Critical Evaluation of his aims

 

In evaluating the aims of Bassy’s work, it is perhaps important to stop and consider why the artist has taken his album tour across Europe and North America, yet included no venues in Cameroon or even Africa. This appears somewhat at odds with his desire to educate his own people on their heritage. However, when you consider that he already has projects afoot in Cameroon to encourage promote both native languages and local musicians, it appears this is not the act of someone profiting of his country’s history in search of fame.4 Rather, we can view Bassy’s European album tour in a way akin to Um Nyobè himself travelling to the UN to make the international community aware of the plight of the Cameroonians. At a time when global history and ideas about questioning Eurocentric narratives are more popular than ever, it seems poignant that someone is spreading the history of Cameroon to, amongst others, the very nation that played such a role in silencing it in the first place.

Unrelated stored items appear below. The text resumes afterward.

Lemma destroy_session_spec sid :
  ∃ σ', del_session_states σ (Some x) sid = Ok (σ', (λ st, Cleanup (st_hdl st) (st_state st) sid) <$> s_states s) ∧
    sess_wf σ' ∧ gone σ x s σ'.
Proof.
  unfold del_session_states. cbn [res_bind]. unfold deref. rewrite Hx. cbn [res_bind].
  assert (∃ n, (if decide (x ∈ exp_list σ) then set_exp (unlink x (exp_list σ)) (w32 (sess_cnt σ - 1)) σ else σ) =
               set_exp (unlink x (exp_list σ)) n σ) as (n & ->).
  { case_decide as Hin; [by eexists|]. exists (sess_cnt σ). rewrite unlink_absent by done. by destruct σ. }
  cbn [handlers set_exp]. rewrite (cleanup_ok σ Hwf x s Hx). cbn [res_bind].
  destruct (gone_cases n _ eq_refl) as (σ2 & -> & Hwf2 & Hg). cbn [res_bind]. by exists σ2.
Qed.

Lemma reclaim_spec :
  ∃ σ', fd_sess_reclaim σ x = Ok σ' ∧ sess_wf σ' ∧ if decide (s_states s = []) then gone σ x s σ' else σ' = σ.
Proof.
  unfold fd_sess_reclaim, deref. rewrite Hx. cbn [res_bind]. case_decide as Hst; [|by exists σ].
  assert (with_states [] s = s) as Hs by (rewrite <- Hst; by destruct s).
  pose proof (gone_cases (sess_cnt σ) _ eq_refl) as H. rewrite Hs in H.
  assert (put x s (set_exp (unlink x (exp_list σ)) (sess_cnt σ) σ) = set_exp (unlink x (exp_list σ)) (sess_cnt σ) σ) as Hp.
  { unfold put, set_heap, set_exp. cbn. by rewrite insert_id. }
  rewrite Hp in H. destruct (decide (s_msg_cnt s = 0)) as [Hc|Hc];
    [rewrite bool_decide_true in H by done|rewrite bool_decide_false in H by done]; exact H.
Qed.
End destruction.

(** The expiry thread finds the session by its identifier. *)
Lemma destroy_sid_spec σ x s :
  sess_wf σ → heap σ !! x = Some s →
  del_session_states σ None (s_sid s) = del_session_states σ (Some x) (s_sid s).
Proof.
  intros Hwf Hx. unfold del_session_states. destruct (session_search σ (s_sid s) Hwf) as (r & -> & Hr).
  cbn [res_bind]. destruct r as [[a b]|y].
  - destruct Hr as (_ & _ & _ & Hno). exfalso. apply (Hno x). by exists s.
  - destruct Hr as [_ Huniq]. by rewrite <- (Huniq x) by (by exists s).
Qed.

(** ** States *)

Section states.
Context (σ : module) (Hwf : sess_wf σ).

Lemma id_of_hid st : is_Some (handlers σ !! st_hdl st) → id_of σ st = Ok (hid σ st).
Proof. intros [h Hh]. unfold id_of, hid. by rewrite Hh. Qed.

Lemma hid_inj st h hd : is_Some (handlers σ !! st_hdl st) → handlers σ !! h = Some hd → hid σ st = h_id hd → st_hdl st = h.
Proof. intros [h2 Hh] Hd. unfold hid. rewrite Hh. intros He. by eapply (sw_hdl_inj σ Hwf). Qed.

Lemma insert_state_spec new l :
  StronglySorted (λ a b, hid σ a < hid σ b) l → (∀ st, st ∈ l → is_Some (handlers σ !! st_hdl st)) →
  ∃ r, insert_state σ (hid σ new) new l = Ok r ∧
    match r with
    | None => ∃ st, st ∈ l ∧ hid σ st = hid σ new
    | Some l' => l' ≡ₚ new :: l ∧ StronglySorted (λ a b, hid σ a < hid σ b) l' ∧ ∀ st, st ∈ l → hid σ st ≠ hid σ new
    end.
Proof.
  induction 1 as [|st l Hs IH Hst]; intros Hh; cbn [insert_state].
  - eexists. split; [done|]. split; [done|]. split; [repeat constructor|]. by intros st ?%not_elem_of_nil.
  - rewrite (id_of_hid st) by (apply Hh; by left). cbn [res_bind]. rewrite Forall_forall in Hst.
    case_decide as H1.
    + destruct IH as (r & -> & Hr); [intros; apply Hh; by right|]. cbn [res_bind]. eexists. split; [done|].
      destruct r as [l'|].
      * destruct Hr as (Hp & Hs' & Hne). split; [rewrite Hp; apply Permutation_swap|]. split.
        -- constructor; [done|]. apply Forall_forall. intros y Hy. rewrite Hp in Hy.
           apply elem_of_cons in Hy as [->|Hy]; [done|by apply Hst].
        -- intros y [->|Hy]%elem_of_cons; [lia|by apply Hne].
      * destruct Hr as (y & Hy & He). exists y. split; [by right|done].
    + case_decide as H2; [eexists; split; [done|]; exists st; split; [by left|done]|].
      eexists. split; [done|]. split; [done|].
      assert (∀ y, y ∈ st :: l → hid σ new < hid σ y) as Hlt.
      { intros y [->|Hy]%elem_of_cons; [lia|]. specialize (Hst y Hy). lia. }
      split; [|intros y Hy; specialize (Hlt y Hy); lia].
      constructor; [constructor; [done|by apply Forall_forall]|by apply Forall_forall].
Qed.

Lemma retrieve_loop_spec id st0 l :
  (∀ st, st ∈ l → is_Some (handlers σ !! st_hdl st)) →
  ∃ r, retrieve_loop σ id st0 l = Ok r ∧
    ((∃ y, r = Some y ∧ y ∈ l ∧ id < hid σ y) ∨
     (r = match last l with Some y => Some y | None => st0 end ∧ ∀ y, y ∈ l → hid σ y ≤ id)).
Proof.
  revert st0. induction l as [|y l IH]; intros st0 Hh; cbn [retrieve_loop].
  - eexists. split; [done|]. right. split; [done|]. by intros y ?%not_elem_of_nil.
  - rewrite (id_of_hid y) by (apply Hh; by left). cbn [res_bind]. case_decide as Hy.
    + eexists. split; [done|]. left. exists y. split; [done|]. split; [by left|lia].
    + destruct (IH (Some y)) as (r & -> & Hr); [intros; apply Hh; by right|]. eexists. split; [done|].
      destruct Hr as [(z & -> & Hz & Hlt)|[-> Hall]].
      * left. exists z. split; [done|]. split; [by right|done].
      * right. split; [|intros z [->|Hz]%elem_of_cons; [lia|by apply Hall]].
        rewrite last_cons. by destruct (last l).
Qed.

Lemma remove_state_sublist hdl l : sublist (remove_state hdl l) l.
Proof. induction l as [|st l IH]; cbn; [constructor|]. case_decide; by constructor. Qed.

End states.

Section store.
Context (σ : module) (Hwf : sess_wf σ) (hdl : nat) (h : session_handler) (Hh : handlers σ !! hdl = Some h).
Context (x : nat) (s : session) (Hx : heap σ !! x = Some s).

Lemma ok_states l :
  (s_is_destroyed s = true → l = []) → StronglySorted (λ a b, hid σ a < hid σ b) l →
  (∀ st, st ∈ l → is_Some (handlers σ !! st_hdl st)) → sess_ok σ (with_states l s).
Proof.
  intros Hd Hs Hl. destruct (sw_obj σ Hwf x s Hx) as [H1 H2 H3 H4 H5]. by split.
Qed.

Lemma states_wf l : sess_ok σ (with_states l s) → sess_wf (put x (with_states l s) σ).
Proof. intros Hok. by apply (put_wf σ Hwf x s Hx). Qed.

(** The state of a handler in a session. *)
Definition state_of (l : list state) (hdl : nat) : option nat := st_state <$> (snd <$> list_find (λ st, st_hdl st = hdl) l).

Lemma state_store_spec st :
  (s_is_destroyed s = true → fd_sess_state_store σ hdl x st = Err EINVAL) ∧
  (s_is_destroyed s = false →
     (∃ y, y ∈ s_states s ∧ st_hdl y = hdl ∧ fd_sess_state_store σ hdl x st = Err EALREADY) ∨
     ∃ l, fd_sess_state_store σ hdl x st = Ok (put x (with_states l s) σ) ∧ l ≡ₚ State st hdl :: s_states s ∧
       sess_wf (put x (with_states l s) σ)).
Proof.
  unfold fd_sess_state_store, deref. rewrite Hh, Hx. cbn [res_bind]. split; intros Hd; rewrite Hd; cbn [negb]; [done|].
  pose proof (sw_obj σ Hwf x s Hx) as [H1 H2 H3 H4 H5].
  assert (hid σ (State st hdl) = h_id h) as Hid by (unfold hid; cbn; by rewrite Hh).
  destruct (insert_state_spec σ (State st hdl) (s_states s) H4 H5) as (r & Hr & Hrs). rewrite Hid in Hr. rewrite Hr.
  cbn [res_bind]. destruct r as [l|].
  - right. destruct Hrs as (Hp & Hs & _). exists l. split; [done|]. split; [done|]. apply states_wf, ok_states; [congruence|done|].
    intros y Hy. rewrite Hp in Hy. apply elem_of_cons in Hy as [->|Hy]; [by eexists|by apply H5].
  - left. destruct Hrs as (y & Hy & He). exists y. split; [done|]. split; [|done]. rewrite Hid in He.
    by apply (hid_inj σ Hwf y hdl h); [apply H5|..].
Qed.

Lemma state_retrieve_spec :
  fd_sess_state_retrieve σ hdl x =
    (match last (s_states s) with
     | Some st => if decide (st_hdl st = hdl)
                  then Ok (put x (with_states (remove_state hdl (s_states s)) s) σ, Some (st_state st)) else Ok (σ, None)
     | None => Ok (σ, None)
     end) ∧ sess_wf (put x (with_states (remove_state hdl (s_states s)) s) σ).
Proof.
  pose proof (sw_obj σ Hwf x s Hx) as [H1 H2 H3 H4 H5]. split.
  - unfold fd_sess_state_retrieve, deref. rewrite Hh, Hx. cbn [res_bind].
    destruct (retrieve_loop_spec σ (h_id h) None (s_states s) H5) as (r & -> & Hr). cbn [res_bind].
    destruct Hr as [(y & -> & Hy & Hlt)|[-> Hall]].
    + assert (st_hdl y ≠ hdl) as Hne by (intros Heq; unfold hid in Hlt; rewrite Heq, Hh in Hlt; lia).
      rewrite decide_False by done. destruct (last (s_states s)) as [z|] eqn:El; [|done].
      rewrite decide_False; [done|]. intros Heq. assert (hid σ z = h_id h) as Hz by (unfold hid; by rewrite Heq, Hh).
      apply last_Some in El as [l0 El]. rewrite El in Hy, H4. apply elem_of_app in Hy as [Hy|Hy%list_elem_of_singleton]; [|subst z; lia].
      apply StronglySorted_app_last in H4. rewrite Forall_forall in H4. specialize (H4 y Hy). lia.
    + by destruct (last (s_states s)).
  - apply states_wf, ok_states.
    + intros Hd. by rewrite (H3 Hd).
    + eapply StronglySorted_sublist; [apply remove_state_sublist|done].
    + intros st Hst. apply H5. eapply elem_of_sublist; [done|apply remove_state_sublist].
Qed.
End store.

(** ** Handlers *)

Lemma handler_create_wf σ o : sess_wf σ → sess_wf (fd_sess_handler_create σ o).1.
Proof.
  intros Hwf. pose proof (sw_hdl σ Hwf) as Hhd.
  assert (handlers σ !! next_hdl σ = None) as Hfr.
  { destruct (handlers σ !! next_hdl σ) as [hd|] eqn:E; [|done]. apply Hhd in E. lia. }
  destruct Hwf as [H1 H2 H3 H4 H5 H6 H7 _ H9]. split; try done; cbn.
  - intros x s Hx. destruct (H2 x s Hx) as [A1 A2 A3 A4 A5]. split; try done.
    + refine (StronglySorted_ext _ _ _ _ A4). intros a b Ha Hb. destruct (A5 a Ha) as [ha Hha], (A5 b Hb) as [hb Hhb].
      unfold hid. cbn. by rewrite !lookup_insert_ne by (intros Heq; rewrite <- Heq in *; congruence).
    + intros st Hst. cbn. apply lookup_insert_is_Some. destruct (decide (next_hdl σ = st_hdl st)); [by left|right; split; [done|by apply A5]].
  - intros h hd [[<- <-]|[_ Hd]]%lookup_insert_Some; [split; cbn; lia|]. apply Hhd in Hd. lia.
  - intros h h' hd hd' [[<- <-]|[N1 D1]]%lookup_insert_Some [[<- <-]|[N2 D2]]%lookup_insert_Some; cbn; try done.
    + intros He. apply Hhd in D2. lia.
    + intros He. apply Hhd in D1. lia.
    + by apply H9.
Qed.

Definition without (hdl : nat) (s : session) : session := with_states (filter (λ st, st_hdl st ≠ hdl) (s_states s)) s.

Section destroy_handler.
Context (hdl : nat) (h : session_handler).
Lemma entries_spec σ :
  sr_wf σ →
  StronglySorted (λ s t, hbhid (sr_req s) < hbhid (sr_req t)) (entries σ) ∧
  ∀ s, s ∈ entries σ ↔ pending σ !! hbhid (sr_req s) = Some s.
Proof.
  intros Hwf. split.
  - unfold entries. assert (∀ x, x ∈ srs σ → is_Some (heap σ !! x)) as Hin by (intros x; apply (wf_srs σ Hwf)).
    pose proof (wf_hbh σ Hwf) as Hs. unfold Increasing in Hs. revert Hin. induction Hs as [|x l Hs IH Hx]; [constructor|].
    intros Hin. destruct (Hin x) as [s Hs']; [by left|]. cbn. rewrite Hs'. constructor; [apply IH; set_solver|].
    apply Forall_forall. intros t Ht. apply list_elem_of_omap in Ht as (y & Hy & Ht). rewrite Forall_forall in Hx.
    specialize (Hx y Hy). unfold hb_cmp in Hx. rewrite (hb_some _ _ _ Hs'), (hb_some _ _ _ Ht) in Hx. lia.
  - intros s. unfold entries. rewrite list_elem_of_omap, (pending_lookup σ Hwf). split.
    + intros (x & _ & Hx). eauto.
    + intros (x & Hx & _). exists x. split; [|done]. apply (wf_srs σ Hwf). eauto.
Qed.

Definition sr_good (st : sr_list * fifo msg) : Prop := sr_wf st.1 ∧ eyec st.2 = true.

(** Every operation on a good state does one step of the contract. *)
Lemma sr_exec_spec st o :
  sr_good st → op_ok o →
  ∃ st' out, sr_exec st o = Ok (st', out) ∧ sr_good st' ∧ sr_spec (abstraction st) o (abstraction st') out.
Proof.
  destruct st as [σ q]. intros [Hwf Hq] Ho. cbn [fst snd] in *. unfold abstraction. destruct o as [m r|k|now|now|]; cbn [sr_exec].
  - pose proof (store_spec σ m r Hwf Ho) as H. destruct (pending σ !! hbhid m) as [s|] eqn:Hp.
    + rewrite H. exists (σ, q), Refused. split_and!; [done..|]. by econstructor.
    + destruct H as (σ' & w & t & -> & Hwf' & Hp' & _ & Ht & _). exists (σ', q), Stored. split_and!; [done..|]. cbn. rewrite Hp'. by constructor.
  - destruct (fetch_spec σ k Hwf) as (σ' & -> & Hwf' & Hp & _). eexists (σ', q), _. split_and!; [reflexivity|done|]. cbn. rewrite Hp. constructor.
  - destruct (expiry_spec σ now Hwf) as [(u & -> & Hn)|(σ' & k & s & cb & Hk & Ht & Hd & Hm & Hcb & -> & Hwf' & Hp & _)].
    + eexists (σ, q), _. split_and!; [reflexivity|done|]. by constructor.
    + eexists (σ', q), _. split_and!; [reflexivity|done|]. cbn. rewrite Hp. by econstructor.
  - destruct (failover_spec σ q now Hwf Hq) as (σ' & q' & -> & Hwf' & Hp & _ & _ & Hi & Hq'). eexists (σ', q'), _.
    split_and!; [reflexivity|done|]. cbn. rewrite Hp, Hi, fmap_app, <- list_fmap_compose.
    rewrite (list_fmap_ext (fst ∘ λ m, (m, now)) id), list_fmap_id by done.
    destruct (entries_spec σ Hwf). by constructor.
  - destruct (disconnect_spec σ Hwf) as (σ' & -> & Hwf' & _ & Hp). eexists (σ', q), _. split_and!; [reflexivity|done|]. cbn. rewrite Hp. constructor.
Qed.
(** "Rescue error messages": the first Result-Code.  The test [< 0] of the result
    of [fd_msg_parse_dict] is never true, since errors are positive: the value is
    read whatever the parsing says. *)
Definition rescue (m : msg) : res (msg * bool) :=
  match list_find (λ a, avp_code (avp_public a) = AC_RESULT_CODE ∧ has (avp_flags (avp_public a)) AVP_FLAG_VENDOR = false)
          (msg_children m) with
  | None => Ok (m, false)
  | Some (i, a) =>
      let* (a, _) := parsedict_do_avp d fuel false a in
      let m := set_children (<[i := a]> (msg_children m)) m in
      match avp_val a with
      | None => Ok (m, false)
      | Some (NUM rc) => Ok (m, negb (bool_decide (rc / 1000 = 1 ∨ rc / 1000 = 2)))
      | Some (OS _) => Crash
      end
  end.

Definition fd_msg_parse_or_error (addr : nat) (m : msg) (st : S) (eteid : Z) : res (parse_outcome * S * Z) :=
  let* (m, e) := fd_msg_parse_rules d fuel m in
  match e with
  | None => Ok (Valid m, st, eteid)
  | Some e =>
      let code := match e with inl (e, _) => e | inr (e, _) => e end in
      if decide (code ≠ EBADMSG ∧ code ≠ ENOTSUP) then Ok (Failed m code, st, eteid)
      else if has (msg_flags (msg_public m)) CMD_FLAG_REQUEST then
        let protoerr := match pei_of m e with Some (_, _, b) => b | None => false end in
        let* (ans, qry, st, eteid) :=
          fd_msg_new_answer_from_req d fuel (if protoerr then MSGFL_ANSW_ERROR else 0) addr m st eteid in
        match pei_of qry e with
        | None => Err EINVAL
        | Some (rescode, a, _) =>
            let* ans := fd_msg_rescode_set ans rescode (pei_message e) a 1 in
            Ok (Reply ans qry, st, eteid)
        end
      else
        let* (m, r) := rescue m in Ok (InvalidAnswer m r, st, eteid)
  end.

(** ** What the results add to a message *)

Definition data_avp (o : obj) (data : dict_avp_data) (v : option avp_value) (l : list avp) : avp :=
  Avp (Some o) (0, 0)
    (AvpHdr (a_code data) (a_flag_val data) (avp_value_sizes (a_basetype data) + GETAVPHDRSZ (a_flag_val data)) (a_vendor data))
    v None None l.

(** The AVP of the model [o], as [fd_msg_avp_new] makes it. *)
Definition built (o : obj) (v : option avp_value) (l : list avp) : avp :=
  data_avp o (default (DictAvpData 0 0 [] 0 0 AVP_TYPE_GROUPED) (avp_data d o)) v l.

Definition simple (o : obj) : Prop := ∃ a, avp_data d o = Some a ∧ a_basetype a ≠ AVP_TYPE_GROUPED.

(** The objects of the dictionary are AVPs that can hold what is put in them. *)
Definition base_ok : Prop :=
  Forall simple [dict_avp_OH bo; dict_avp_OR bo; dict_avp_EM bo; dict_avp_ERH bo; dict_avp_RC bo; dict_avp_VI bo;
                 dict_avp_ERC bo; fd_dict_avp_OSI bo; dict_avp_SI bo; fd_dict_avp_DC bo] ∧
  is_Some (avp_data d (dict_avp_FAVP bo)) ∧ is_Some (avp_data d (dict_avp_ER bo)).

(** A copy of an AVP that reports an error. *)
Definition failed_of (a : avp) : avp :=
  match grouped_model a with
  | Ok (Some o) => built o None []
  | _ => Avp None (0, 0) (avp_public a) (avp_val a) None
           (let n := w32 (avp_len (avp_public a) - GETAVPHDRSZ (avp_flags (avp_public a))) in
            if decide (n = 0) then None else Some (replicate (Z.to_nat n) 0)) []
  end.

Definition result_avps (vendor rc : Z) (rescode : bytes) (errormsg : option bytes) (optavp : option avp) (type_id : Z) : list avp :=
  (if decide (type_id = 1) then [built (dict_avp_OH bo) (Some (OS (cnf_diamid cfg))) [];
                                 built (dict_avp_OR bo) (Some (OS (cnf_diamrlm cfg))) []] else []) ++
  [if decide (vendor = 0) then built (dict_avp_RC bo) (Some (NUM rc)) []
   else built (dict_avp_ER bo) None [built (dict_avp_VI bo) (Some (NUM vendor)) []; built (dict_avp_ERC bo) (Some (NUM rc)) []]] ++
  (if decide (type_id = 2) then [built (dict_avp_ERH bo) (Some (OS (cnf_diamid cfg))) []] else []) ++
  (match optavp with None => [] | Some a => [built (dict_avp_FAVP bo) None [failed_of a]] end) ++
  (if bool_decide (rc / 1000 = 1 ∨ rc / 1000 = 2) && bool_decide (errormsg = None) then []
   else [built (dict_avp_EM bo) (Some (OS (default rescode errormsg))) []]).

Lemma avp_new_built o : is_Some (avp_data d o) → fd_msg_avp_new d (Some o) 0 None = Ok (built o None []).
Proof. intros [a Ha]. unfold fd_msg_avp_new, built. by rewrite Ha. Qed.

Lemma valued_avp_built o v : simple o → valued_avp o v = Ok (built o (Some v) []).
Proof.
  intros (a & Ha & Hb). unfold valued_avp. rewrite avp_new_built by eauto. unfold built. rewrite Ha. cbn.
  unfold fd_msg_avp_setvalue. cbn. rewrite Ha. by rewrite bool_decide_true.
Qed.

Definition append (l : list avp) (m : msg) : msg := set_children (msg_children m ++ l) m.

Lemma append_app l l' m : append l' (append l m) = append (l ++ l') m.
Proof. unfold append. cbn. by rewrite app_assoc. Qed.

Lemma append_nil m : append [] m = m.
Proof. unfold append. rewrite app_nil_r. by destruct m. Qed.

Lemma append_e_bit b l m : set_e_bit b (append l m) = append l (set_e_bit b m).
Proof. done. Qed.

Lemma add_value_built o v m : simple o → add_value o v m = Ok (append [built o (Some v) []] m).
Proof. intros Ho. unfold add_value. by rewrite valued_avp_built. Qed.

Lemma failed_copy_of a : is_ok (grouped_model a) → failed_copy a = Ok (failed_of a).
Proof.
  intros [g Hg]. unfold failed_copy, failed_of. rewrite Hg. cbn [res_bind]. destruct g as [o|].
  - apply avp_new_built. unfold grouped_model in Hg. destruct (avp_model a) as [o'|]; [|done].
    destruct (avp_data d o') eqn:Ha; [|done]. destruct (decide _); [|done]. injection Hg as <-. by exists d0.
  - by cbn.
Qed.

(** What is known of the objects, one by one. *)
Lemma base_ok_all : base_ok →
  simple (dict_avp_OH bo) ∧ simple (dict_avp_OR bo) ∧ simple (dict_avp_EM bo) ∧ simple (dict_avp_ERH bo) ∧
  simple (dict_avp_RC bo) ∧ simple (dict_avp_VI bo) ∧ simple (dict_avp_ERC bo) ∧ simple (fd_dict_avp_OSI bo) ∧
  is_Some (avp_data d (dict_avp_FAVP bo)) ∧ is_Some (avp_data d (dict_avp_ER bo)).
Proof. intros [Hs [? ?]]. rewrite !Forall_cons in Hs. by destruct Hs as (? & ? & ? & ? & ? & ? & ? & ? & _). Qed.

[1] Walter Gam Nkwi, ‘Ruben Um Nyobe: Cameroonian Maquis, Radical, and Liberator, ca 1948-1958’, in Biographies of Radicalization, ed. by Mirjam de Bruijn (Berlin/Boston, 2019), pp. 65–85 (p. 70).

[2] ‘World Music Matters - Cameroon’s Blick Bassy Remembers 1958 and His Fallen Hero’, RFI, 2018 [accessed 29 January 2020].

[3] Francis B. Nyamnjoh and Jude Fokwang, ‘Entertaining Repression: Music and Politics in Postcolonial Cameroon’, African Affairs, 104.415 (2005), 251–274 (p. 267).

[4] Laura Barton, ‘Blick Bassy: “I Want to Expose the Dangers of the Immigration Dream”’, The Guardian, 9 September 2015, section Music [accessed 29 January 2020].